Your treatment may include surgery, chemotherapy, biotherapy, immunotherapy, and/or radiation therapy. Your oncologist will talk with you about the goal of your treatment, and explain how the therapy works. Some patients are treated with an intent to cure the disease, while other patients with advanced disease may receive ongoing treatment to slow cancer growth and manage symptoms.


Early Survivorship

The first two years after cancer treatment require close follow-up care. You will see your treating physicians or advanced practice providers (nurse practitioner or physician assistant) every three to six months to monitor for cancer recurrence. You will also have a dedicated survivorship visit where you’ll receive a survivorship treatment summary and care plan. At this point, you’ll begin to re-establish care with your primary care provider for general health maintenance.


Supportive Oncology

Supportive oncology providers work alongside your physicians to help you and your family be as strong and stable as possible throughout your cancer journey. Services include palliative care, survivorship, social work, psychiatry, spiritual care, nutritional counseling, rehabilitation, financial advocacy and integrative medicine.


Palliative Treatment

Patients who continue to receive cancer treatment may be off and on therapy for many months or years. The treatment you’re given will be carefully balanced with your goals. The palliative care team will be involved from the beginning, working together with your oncologist to “co-manage” your care with a focus on easing symptoms and supporting your health.


Extended Survivorship

During years three through five after curative treatment, you will continue to be followed by advanced practice providers at St. Luke’s MSTI every six months.
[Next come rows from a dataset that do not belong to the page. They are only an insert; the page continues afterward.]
Lemma inv_resizing w q h' :
  pool_inv w → q ∈ pv_sent w → truthful_receipt q (pv_runner w) →
  resizing q (pv_runner w) h' → pool_inv (set_runner h' w).
Proof.
  intros Hw Hq Ht Hz. pose proof Hw as [Hwf Hn Hl Hp Hs Hrc Hu Hst].
  assert (Hfin : ∀ q', q' ∈ pv_sent w → finished q' (pv_runner w) → finished q' h').
  { intros q' Hq' Hf. destruct (decide (pr_RequestID q' = pr_RequestID q)) as [He|He].
    - assert (q' = q) as -> by by apply Hu. destruct (rz_finished _ _ _ Hz Hf) as [_ E].
      destruct Hf as [e Hf]. exists e. by rewrite E.
    - destruct Hf as [e Hf]. exists e. unfold receipt_of in *. by rewrite (rz_receipts _ _ _ Hz) by done. }
  apply inv_runner; [done| |done| |].
  - intros n g' L Hg' HL. destruct (decide (n = pr_Name q)) as [->|Hne].
    2: { rewrite (rz_pools _ _ _ Hz) in Hg' by done. by apply (Hl n g'). }
    destruct (rz_pool _ _ _ Hz g' Hg') as (g & Hg & [E|E]); [apply (Hl _ g); congruence|].
    rewrite HL in E. injection E as ->. destruct (Hs q Hq) as [Hf|(id & p & r & Hpool & Hr & Heq)].
    + destruct (rz_finished _ _ _ Hz Hf) as [EP _]. apply (Hl _ g'); [|done]. by rewrite <- EP.
    + destruct (Hp id r Hr) as (p' & Hp' & [_ _ Hsize _ _]). exists id, p. rewrite Heq. cbn.
      split_and!; [done|done|]. congruence.
  - intros i f Hf. destruct (decide (i = pr_RequestID q)) as [->|Hne].
    + destruct (rz_receipt _ _ _ Hz f Hf) as (r & -> & Hr & _). exists r. by rewrite Hr.
    + rewrite (rz_receipts _ _ _ Hz) in Hf by done. by apply Hrc.
  - intros id r p Hr Hpool. destruct (decide (request_of r p = q)) as [->|Hne]; [apply Hz|].
    destruct (Hp id r Hr) as (p' & Hp' & K). assert (p' = p) as -> by congruence.
    assert (Hid : rz_request_id r ≠ pr_RequestID q).
    { intros Heq. destruct (Hs q Hq) as [[e Hf]|(id2 & p2 & r2 & Hp2 & Hr2 & ->)].
      - apply Hne. destruct K as [_ _ _ _ Kt]. unfold truthful_receipt, receipt_of in Kt. cbn in Kt.
        rewrite Heq in Kt. destruct (Kt _ Hf) as (r' & [= <-] & Hr' & _). by rewrite <- Hr'.
      - apply Hne. cbn in Heq. assert (id = id2) as <- by by eapply request_ids_unique. congruence. }
    intros f Hf. unfold receipt_of in Hf. cbn in Hf. rewrite (rz_receipts _ _ _ Hz) in Hf by done.
    destruct K as [_ _ _ _ Kt]. destruct (Kt f Hf) as (r' & -> & Hr' & Hlim). exists r'. split_and!; [done..|].
    intros Hd He. specialize (Hlim Hd He). intros g L Hg HL. cbn in Hg.
    destruct (decide (mp_Name p = pr_Name q)) as [Hn'|Hn'].
    2: { rewrite (rz_pools _ _ _ Hz) in Hg by done. by apply (Hlim g). }
    destruct (Hs q Hq) as [Hfq|(id2 & p2 & r2 & Hp2 & Hr2 & ->)].
    + destruct (rz_finished _ _ _ Hz Hfq) as [EP _]. rewrite EP in Hg. by apply (Hlim g).
    + cbn in Hn'. assert (id = id2) as <- by by eapply pool_names_unique. congruence.
Qed.

(** A request that was sent is delivered, for the first time or again. *)
Lemma deliver_post uuid_Parse q w :
  pool_inv w → q ∈ pv_sent w →
  wp (on_runner (handleResizeMemoryPool uuid_Parse q)) (post (λ w', pool_inv w' ∧
      pv_db w' = pv_db w ∧ pv_sent w' = pv_sent w ∧ pv_starts w' = pv_starts w)
    (λ r w', finished q (pv_runner w') ∧ rs_Request r = q ∧ rs_Done r = true ∧
      (expected q w → rs_Error r = "" → limited q (pv_runner w')))) w.
Proof.
  intros Hw Hq. apply wp_on_runner.
  destruct (pi_sent _ Hw q Hq) as [Hf|(id & p & r & Hp & Hr & ->)].
  - eapply wp_mono; [by apply handleResize_finished|]. intros o h' [-> Ho].
    assert (Heq : set_runner (pv_runner w) w = w) by by destruct w. rewrite Heq.
    split; [done|]. intros r Hr. destruct o as [r'|e|]; [|done..]. injection Hr as ->.
    destruct (Ho r eq_refl) as (Hrc & Hrq & Hd). split_and!; [done|done|done|].
    intros (id & p & r' & Hp & Hr' & ->) He. destruct (pi_pending _ Hw id r' Hr') as (p' & Hp' & [_ _ _ _ Kt]).
    assert (p' = p) as -> by congruence. destruct (Kt _ Hrc) as (r2 & [= <-] & _ & Hlim). by apply Hlim.
  - destruct (pi_pending _ Hw id r Hr) as (p' & Hp' & [_ _ _ _ Kt]).
    assert (p' = p) as -> by congruence.
    eapply wp_mono; [apply handleResize_post; [exact Kt|by eapply pi_names]|].
    intros o h' [Hz Ho]. split; [split_and!; [by eapply inv_resizing|done..]|].
    intros res Hres. destruct o as [r'|e|]; [|done..]. injection Hres as ->.
    destruct (Ho res eq_refl) as (Hrq & Hd & Hrc). split_and!; [|done|done|].
    + exists (rs_Error res). etransitivity; [exact Hrc|]. destruct res as [? ? ?]. cbn in *. by subst.
    + intros _ He. destruct (rz_receipt _ _ _ Hz _ Hrc) as (r2 & [= <-] & _ & Hlim). by apply Hlim.
Qed.

(** ** Every pool command keeps the invariant

    Under every failure, every crash of the control plane and of the runner, and with
    every answer lost. *)

(** ** Changes of the database *)

Lemma inv_create w p now :
  pool_inv w → wf (set_memory_pools (<[mp_ID p := pool_columns now p]> (the_pools w)) (pv_db w)) →
  validName (mp_Name p) = true → the_pools w !! mp_ID p = None →
  pool_inv (set_db (set_memory_pools (<[mp_ID p := pool_columns now p]> (the_pools w)) (pv_db w)) w).
Proof.
  intros [Hwf Hn Hl Hp Hs Hrc Hu Hst] Hwf' Hname Hnew. set (d' := set_memory_pools _ _).
  assert (Hkeep : ∀ id q, the_pools w !! id = Some q → the_pools (set_db d' w) !! id = Some q).
  { intros id q Hq. unfold the_pools. cbn. rewrite lookup_insert_ne; [done|]. intros <-. congruence. }
  split; try done.
  - intros id q Hq. unfold the_pools in Hq. cbn in Hq. destruct (decide (mp_ID p = id)) as [<-|Hne].
    + rewrite lookup_insert_eq in Hq. by injection Hq as <-.
    + rewrite lookup_insert_ne in Hq by done. by eapply Hn.
  - intros n g L Hg HL. destruct (Hl n g L Hg HL) as (id & q & Hq & ? & ?). exists id, q. auto.
  - intros id r Hr. destruct (Hp id r Hr) as (q & Hq & [? ? ? ? ?]). exists q. split; [by apply Hkeep|done].
  - intros q Hq. destruct (Hs q Hq) as [?|(id & q' & r & Hq' & Hr & ->)]; [by left|right].
    exists id, q', r. auto.
  - intros s Hs'. destruct (Hst s Hs') as [Hh (row & Hrow & ?)]. split; [exact Hh|]. exists row.
    split; [by apply Hkeep|done].
Qed.

(** The row of one pool is rewritten to the reservation of [p], and its pending
    resize to [op]. *)
Definition rewritten now p row (rs : gmap string resize_row) (d : DB) : DB :=
  set_memory_pools (<[mp_ID p := reserve now p row]> (memory_pools d)) (set_memory_pool_resizes rs d).

Lemma lookup_reserved now p row (m : gmap string (MemoryPoolOf string)) id q :
  <[mp_ID p := reserve now p row]> m !! id = Some q →
  (id = mp_ID p ∧ q = reserve now p row) ∨ (id ≠ mp_ID p ∧ m !! id = Some q).
Proof.
  destruct (decide (id = mp_ID p)) as [->|Hne]; [rewrite lookup_insert_eq|rewrite lookup_insert_ne by done];
    intros Hq; [left|right; done]. by injection Hq.
Qed.

Lemma inv_begin w p row op now :
  pool_inv w → wf (rewritten now p row (<[mp_ID p := resize_row_of p op]> (the_resizes w)) (pv_db w)) →
  the_pools w !! mp_ID p = Some row → mp_Name row = mp_Name p →
  mp_ReservedBytes row <= mp_ReservedBytes p → SizeBytes op <= mp_ReservedBytes p →
  0 < SizeBytes op → the_resizes w !! mp_ID p = None → nonempty (RequestID op) = true →
  (∀ q, q ∈ pv_sent w → pr_RequestID q ≠ RequestID op) →
  (∀ s, s ∈ pv_starts w → mp_ID (ps_Pool s) ≠ mp_ID p) →
  pool_inv (set_db (rewritten now p row (<[mp_ID p := resize_row_of p op]> (the_resizes w)) (pv_db w)) w).
Proof.
  intros [Hwf Hn Hl Hp Hs Hrc Hu Hst] Hwf' Hrow Hname Hgrow Hsize Hpos Hnone Hne Hfresh Hnostart.
  set (d' := rewritten _ _ _ _ _). set (w' := set_db d' w).
  assert (Hkeep : ∀ id q, id ≠ mp_ID p → the_pools w !! id = Some q → the_pools w' !! id = Some q).
  { intros id q Hid Hq. unfold the_pools, w'. cbn. by rewrite lookup_insert_ne. }
  assert (Hself : the_pools w' !! mp_ID p = Some (reserve now p row)).
  { unfold the_pools, w'. cbn. apply lookup_insert_eq. }
  split; try done.
  - intros id q [[-> ->]|[_ Hq]]%lookup_reserved; [|by eapply Hn]. by eapply (Hn (mp_ID p) row).
  - intros n g L Hg HL. destruct (Hl n g L Hg HL) as (id & q & Hq & Hqn & HqL).
    destruct (decide (id = mp_ID p)) as [->|Hid]; [|exists id, q; auto].
    assert (q = row) as -> by congruence. exists (mp_ID p), (reserve now p row).
    split_and!; [done|done|]. cbn. lia.
  - intros id r Hr. unfold the_resizes, w' in Hr. cbn in Hr.
    destruct (decide (mp_ID p = id)) as [<-|Hid].
    + rewrite lookup_insert_eq in Hr. injection Hr as <-. exists (reserve now p row). split; [done|].
      split; [done|done|done|done|]. intros f Hf. exfalso. unfold receipt_of in Hf. cbn in Hf.
      destruct (Hrc _ f Hf) as (r & _ & Hr & Hid). by apply (Hfresh _ Hr).
    + rewrite lookup_insert_ne in Hr by done. destruct (Hp id r Hr) as (q & Hq & [? ? ? ?]).
      exists q. split; [by apply Hkeep|done].
  - intros q Hq. destruct (Hs q Hq) as [?|(id & q' & r & Hq' & Hr & ->)]; [by left|right].
    assert (Hid : id ≠ mp_ID p) by (intros ->; congruence). exists id, q', r. split_and!; [by apply Hkeep| |done].
    unfold the_resizes, w'. cbn. by rewrite lookup_insert_ne.
  - intros s Hs'. destruct (Hst s Hs') as [Hh (row' & Hrow' & ?)]. split; [exact Hh|].
    exists row'. split; [apply Hkeep; [by apply Hnostart|done]|done].
Qed.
They will monitor you for long-term side effects and cancer recurrence and will consult with your treating oncologists and/or your primary care providers as appropriate.


Long-Term Survivorship

When you have been off cancer treatment for five years or more, it is appropriate for all follow-up care and cancer surveillance to transition to your primary care provider.

Hospice

If cancer treatments are no longer working to treat the disease, or are causing more side effects than a patient wishes to tolerate, it may be appropriate to transition to hospice care. Your oncology and palliative care team will work closely with you and your family to determine the right time to make this transition.